People who own Toyotas are either the moral equivalent of scabs or they are one of the most potentially powerful allies U.S. organized labor has today.

Which perspective labor decides to take could well determine the success or failure of the UAW and other industrial unions in organizing the more than two dozen foreign car plants that have been built in the United States since 1982.

The idea of a daring new strategy to help workers organize at Toyota and other foreign auto makers came out of a statement made by a member of a Jobs with Justice Workers Rights Board in Kentucky.

“It’s clear to me that a lot of people — forward-thinking, optimistic, liberal, progressive people — buy Toyotas. And those are the kind of people who also believe in equity, fairness, rights and justice.

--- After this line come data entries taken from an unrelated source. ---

(* ===== verification/Sales.v ===== *)
(** * Finalizing a sale

    app/modules/sales/service.py, [finalize_sale]: guards and idempotency, the
    product locks, stock verification, the server-side pricing of every line,
    payment validation, and the one transaction that writes the sale, its items,
    the ledger movements, the payments, the journal and the fiscal outbox row. *)

From S2P Require Import Prelude Fixed Session Schema Tables Platform Chart Fixture Journal.
From S2P Require Import Posting Inventory Shifts Fiscal.

(** ** Inputs and computed lines *)

Record SaleLineInput := {
  sl_product_id : Z;
  sl_quantity : qty;
  sl_discount : money;
}.

Notation PaymentInput := (PaymentMethod * money)%type (only parsing).

Record ComputedLine := {
  cl_product_id : Z;
  cl_quantity : qty;
  cl_unit_price : money;
  cl_unit_cost : cost;
  cl_discount : money;
  cl_tax_rate_id : option Z;
  cl_tax_amount : money;
  cl_line_total : money;
  cl_line_subtotal : money;
}.

(** [_round_money] of a quantity times a price. *)
Definition price_of (q : qty) (price : money) : money := div_half_up (q * price) 1000.

(** [_round_money(taxable * rate_percent / 100)] *)
Definition tax_of (taxable : money) (rate : Z) : money := div_half_up (taxable * rate) 100000.

Definition _generate_sale_number (store_id : Z) : Tx DocumentNumber :=
  now ← datetime_now_utc;
  token ← draw_token;
  mret {| dn_store := store_id; dn_second := now; dn_token := token |}.

(** ** Tax *)

Definition tax_effective (today : Z) (t : TaxRate) : bool :=
  tax_is_active t && (effective_from t <=? today) && opt_all (Z.leb today) (effective_to t).

Definition _resolve_tax (p : Product) : Tx (option Z * Z) :=
  match product_tax_rate_id p with
  | None => mret (None, 0)
  | Some tid =>
      rate ← get tid;
      now ← datetime_now_utc;
      match rate with
      | Some t => if tax_effective (date_of now) t then mret (Some tid, rate_percent t)
                  else raise (ConflictError "PRODUCT_TAX_CONFIGURATION_INVALID")
      | None => raise (ConflictError "PRODUCT_TAX_CONFIGURATION_INVALID")
      end
  end.

(** ** Locks and stock *)

Definition lock_product (store_id : Z) (locked : list (Z * Product)) (product_id : Z)
    : Tx (list (Z * Product)) :=
  product ← except_no_result (lock_product_for_update product_id) NotFoundError;
  _ ← raise_if (negb (product_store_id product =? store_id)) (ConflictError "STORE_MISMATCH");
  _ ← raise_if (negb (product_is_active product)) (ConflictError "PRODUCT_INACTIVE");
  mret (dict_set product_id product locked).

And when those kinds of people find out that the Toyotas they are buying are supporting a company that may not be everything they thought it was, that’s where the change will come,” said Rev. Cynthia Cain of the Unitarian Universalist Church of Lexington, Ky.

Cain recently learned first-hand how Toyota isn’t everything it’s cracked up to be. As a member of the public hearing panel organized by Kentucky Jobs with Justice, she heard testimony in June from current and former Toyota workers at the company’s Georgetown, Ky., assembly plant.

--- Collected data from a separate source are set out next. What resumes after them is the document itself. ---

Lemma approve_and_record_ok a method v items requested rb lines sale s i s' :
  row_of (sales (working s)) (ra_sale_id a) = Some sale ->
  resolved (working s) (ra_sale_id a) lines items requested rb ->
  approve_and_record verify_password a method v items requested rb s = (Ok i, s') ->
  (exists x s1, committed s1 = committed s /\ working s1 = committed s1 /\
     find_return (ra_client_transaction_id a) s1 = (Ok (Some (i, x)), s')) \/
  exists store approval shift number g effects posted_id s1,
    row_of (stores (working s)) (ra_store_id a) = Some store /\
    ((approval = (false, None) /\ ~ over_threshold store (refund_of items requested)) \/
     exists approver, approval = (true, Some approver) /\
       over_threshold store (refund_of items requested) /\
       approver_ok (working s) (ra_store_id a) (ra_created_by a) approver) /\
    open_shift_attached (working s) shift /\
    i = next_id (sale_returns (working s)) /\
    committed s1 = committed s /\
    working s1 = over_sale_returns (fun t => t ++ [new_return a number method approval shift])
                   (over_audit_logs g (working s)) /\
    details_done a method i sale requested rb s1 s' effects posted_id.
Proof.
  intros Hsale Hres H. unfold approve_and_record in H.
  apply bind_ok in H as (o & s1 & H1 & H). apply get_ok in H1 as [Ho <-].
  apply bind_ok in H as (store & s1 & H1 & H). apply of_option_ok in H1 as [-> <-].
  apply bind_ok in H as (total & s1 & H1 & H). apply refund_total_ok in H1 as [-> ->].
  apply bind_ok in H as (approval & s1 & H1 & H).
  apply resolve_approval_ok in H1 as [(Hc1 & _ & g & Hg) Happ].
  apply bind_ok in H as (? & s2 & H2 & H).
  apply (fixes_run (fun s => s)) in H2 as ->; [|apply lock_restocked_fixes].
  apply bind_ok in H as (shift & s2 & H2 & H).
  assert (Hshift : s2 = s1 /\ open_shift_attached (working s) (fst <$> shift)).
  { destruct (ra_created_by a); [|by apply ret_ok in H2 as [<- <-]].
    pose proof H2 as H3. apply (fixes_run (fun s => s)) in H3; [|apply lock_active_shift_fixes].
    split; [done|]. apply active_shift_open in H2. by rewrite Hg in H2. }
  destruct Hshift as [-> Hshift].
  apply bind_ok in H as (number & s2 & H3 & H).
  assert (Hs2 : working s2 = working s1 /\ committed s2 = committed s1)
    by (by injection H3 as _ <-).
  destruct Hs2 as [Hw Hc].
  apply bind_ok in H as ([j b] & s3 & H4 & H). apply insert_return_ok in H4.
  destruct H4 as [(-> & -> & _ & ->)|(-> & w & s4 & Hs4 & Hf)]; simpl in H.
  - apply bind_ok in H as (? & s3 & H5 & H). apply ret_ok in H as [<- <-]. right.
    apply (write_return_details_ok _ _ _ _ sale _ _ _ lines) in H5 as (effects & pd & Hd);
      [|simpl; by rewrite Hw, Hg|].
    + rewrite Hw, Hg in Hd |- *. exists store, approval, (fst <$> shift), number, g, effects, pd.
      eexists. split_and!; [done|exact Happ|exact Hshift|done| | |exact Hd].
      * simpl. congruence.
      * done.
    + simpl. rewrite Hw, Hg. by destruct Hres.
  - apply ret_ok in H as [<- <-]. left. exists w, (with_working (committed s4) s4).
    simpl. split_and!; [congruence|done|done].
Qed.
(* ===== verification/ReturnProperties.v ===== *)
(** * What returns guarantee

    The properties of [SaleReturns]: the effect of a new return on items,
    products, refund and sale status; the ledger of returns that agrees with the
    sale items however often a line is returned; approval, idempotency, failure
    and voids; and the invariants every return keeps. *)

From S2P Require Import Prelude Fixed Session Schema Tables Platform Chart Fixture Journal.
From S2P Require Import Posting Inventory Shifts Fiscal Sales SaleReturns.

(** ** New returns *)

Definition return_key_fresh (d : database) (key : string) : Prop :=
  forall x, x ∈ sale_returns d -> return_client_transaction_id x <> key.

Lemma find_return_fresh s i x s' key :
  return_key_fresh (working s) key -> find_return key s = (Ok (Some (i, x)), s') -> False.
Proof.
  intros Hf H. apply find_return_ok in H as [_ H].
  assert (Hin : (i, x) ∈ select (fun _ r => bool_decide (return_client_transaction_id r = key))
                  (sale_returns (working s))) by (rewrite H; left).
  apply elem_select in Hin as [Hx%row_of_elem Hk]. bools. by apply (Hf x).
Qed.

(** A request under a fresh key makes a new return. *)
Lemma create_sale_return_fresh vp a v caller lines s i s' :
  committed s = working s -> return_key_fresh (working s) (ra_client_transaction_id a) ->
  create_sale_return vp a v caller lines s = (Ok i, s') ->
  exists method, payment_method_named (ra_refund_method a) = Some method /\
    new_return_made a caller lines method s i s'.
Proof.
  intros Hcw Hf (method & Hm & [[-> H]|[(x & s1 & Hc & Hw & H)|H]])%create_sale_return_ok.
  - exfalso. apply match_return_ok in H as [_ (r & Hr & Hk & _)].
    apply row_of_elem in Hr. by apply (Hf r).
  - exfalso. eapply find_return_fresh; [|exact H]. by rewrite Hw, Hc, Hcw.
  - eauto.
Qed.

Lemma asked_pos lines i :
  (forall l, l ∈ lines -> 0 < rl_quantity l) ->
  (exists l, l ∈ lines /\ rl_sale_item_id l = i) -> 0 < asked lines i.
Proof.
  intros Hpos (l & Hl & <-). unfold asked. apply list_elem_of_split in Hl as (l1 & l2 & E). subst lines.
  rewrite sum_where_app, sum_where_cons, Z.eqb_refl.
  assert (Hnn : forall l', (forall x, x ∈ l' -> 0 < rl_quantity x) ->
    0 <= sum_where (fun x => rl_sale_item_id x =? rl_sale_item_id l) rl_quantity l').
  { intros l' Hl'. unfold sum_where. apply sum_by_nonneg. intros x Hx.
    specialize (Hl' x Hx). destruct (_ =? _); lia. }
  pose proof (Hnn l1 ltac:(intros; apply Hpos; set_solver)).
  pose proof (Hnn l2 ltac:(intros; apply Hpos; set_solver)).
  specialize (Hpos l ltac:(set_solver)). lia.
Qed.

Section Resolved.
Context (d : database) (sale_id : Z) (lines : list SaleReturnLineInput)
  (items : list (Z * SaleItem)) (requested : list (Z * qty)) (rb : list (Z * bool)).
Context (Hres : resolved d sale_id lines items requested rb).

Lemma resolved_default i : default 0 (dict_get i requested) = asked lines i.
Proof.
  destruct (dict_get i requested) as [q|] eqn:E; [by apply (rs_requested _ _ _ _ _ _ Hres)|].
  simpl. symmetry. apply dict_get_None in E. apply sum_where_none. intros l Hl.
  apply Z.eqb_neq. intros El. apply E, (rs_keys _ _ _ _ _ _ Hres). eauto.
Qed.

(** What the items asked for refund, each priced from its own row. *)
Lemma posted_amounts rid dn effects new :
  Forall3 (line_posted d rb rid) dn effects new -> (forall iq, iq ∈ dn -> iq ∈ requested) ->
  sum_by effect_amount effects = refund_of items dn.
Proof.
  induction 1 as [|iq e r dn effects new Hl _ IH]; intros Hin; [done|].
  unfold refund_of in *. rewrite !sum_by_cons, IH by set_solver. f_equal.
  destruct Hl as (item & rs & Hrow & _ & -> & _). destruct iq as [i q]. simpl in *.
  pose proof (elem_dict_get _ _ _ (rs_nodup _ _ _ _ _ _ Hres) (Hin (i, q) ltac:(set_solver))) as Hq.
  destruct (rs_item _ _ _ _ _ _ Hres i q Hq) as (item' & Hit & Hrow' & _).
  rewrite Hrow in Hrow'. injection Hrow' as <-. by rewrite Hit.
Qed.
End Resolved.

The Georgetown plant has been producing Avalons, Camrys and Solaras since 1988. Cain sat on the citizens panel that heard testimony concerning illegal firings, sexual discrimination, exploitation of temporary workers, unsafe working conditions and bad corporate citizenship.

Toyota hires temporary workers at $13 an hour, for instance, compared to $30 an hour (including bonuses) that its permanent workers are paid. Temps are often kept in a nonpermanent status for an average of two years, and many are never made permanent. They can also be easily dismissed.

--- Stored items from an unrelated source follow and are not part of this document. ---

(** The overtime policy of a day. *)
Definition policy_in_force (d : database) (day : Z) : option OvertimePolicyInput :=
  match select (fun _ p => (otp_from p <=? day) && upto_opt day (otp_to p)) (overtime_policies d) with
  | [(_, p)] => Some {| threshold_hours_per_period := otp_threshold_hours p # 100;
                        multiplier := otp_multiplier p # 100 |}
  | _ => None
  end.

Lemma resolve_overtime_policy_ok day s o s' :
  _resolve_overtime_policy day s = (Ok o, s') -> s' = s /\ o = policy_in_force (working s) day.
Proof.
  unfold _resolve_overtime_policy. intros H. apply bind_ok in H as (x & s1 & E & H).
  apply find_by_ok in E as [-> Ho]. apply ret_ok in H as [<- <-]. split; [done|].
  unfold policy_in_force. simpl in Ho. rewrite Ho. by destruct x as [[j p]|].
Qed.

(** The row of employee [e], from the tables as they are in [d]. *)
Definition result_of (d : database) (i : Z) (p : PayrollPeriod) (policy : option OvertimePolicyInput)
    (e : Z) (r : PayrollEmployeeResult) : Prop :=
  exists c last_segment assignment,
    pay_of d p policy e = inr c /\
    last (compensation_segments d e (pp_start p) (pp_end p)) = Some last_segment /\
    select (fun _ a => (ea_employee_id a =? e) && (ea_from a <=? pp_end p) && upto_opt (pp_end p) (ea_to a))
      (assignments d) = match assignment with Some a => [a] | None => [] end /\
    r = new_result i p e last_segment.2 assignment c.

Lemma result_of_ext d d' i p policy e r :
  people_tables d' = people_tables d -> deduction_types d' = deduction_types d ->
  deduction_rates d' = deduction_rates d -> result_of d' i p policy e r -> result_of d i p policy e r.
Proof.
  unfold result_of, pay_of, attendance_hours, sum_attendance_hours, deduction_configs, compensation_segments.
  intros -> -> ->. done.
Qed.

Two regular workers were fired because they happened upon a company memo that was sitting on a public drive on their work computer. The memo discussed Toyota’s plans to lower the wages of its North American workforce. The two workers were fired for “disruptive behavior” when they told co-workers what they had read.

Another Toyota worker testified that workers injured on the job simply “disappear” from the workforce forever with no explanation.

“We have a right to know how many workers are injured, what type of injuries they suffered, and what happens to our injured co-workers. Hiding this information is wrong. That’s not what we were promised,” this 18-year Toyota veteran said.

If Cain is correct that many Toyota owners made their car purchases based on personal values, such as caring for the planet, then it might be a good bet they also care about people on the planet, including those who build Toyotas.

Just think what a powerful movement could result from the merger of America’s labor union members and progressive-minded consumers. The goal here would not be to call for a boycott of Toyotas. That would only serve to alienate the people labor would be trying to build an alliance with.

Toyota is here to stay. Plus the company has set itself the goal of producing in the United States all the cars and trucks it sells here. That wouldn’t be a bad goal for General Motors, either. Labor also cannot ignore the reality that foreign manufacturers now control more than 50 percent of the auto market in this country.

A Toyota Owners for Fairness group could generate e-petitions and letters calling on management not only to comply with the recommendations of the Kentucky Workers Rights Board, but also to remain neutral while their workers decide for themselves whether to form a union.

If Toyota really listens to car buyers, then maybe the fastest growing auto company in the world might get the message that workers’ rights is just as important to its customers as fuel efficiency.

Jobs with Justice column reprinted from the Detroit Labor News.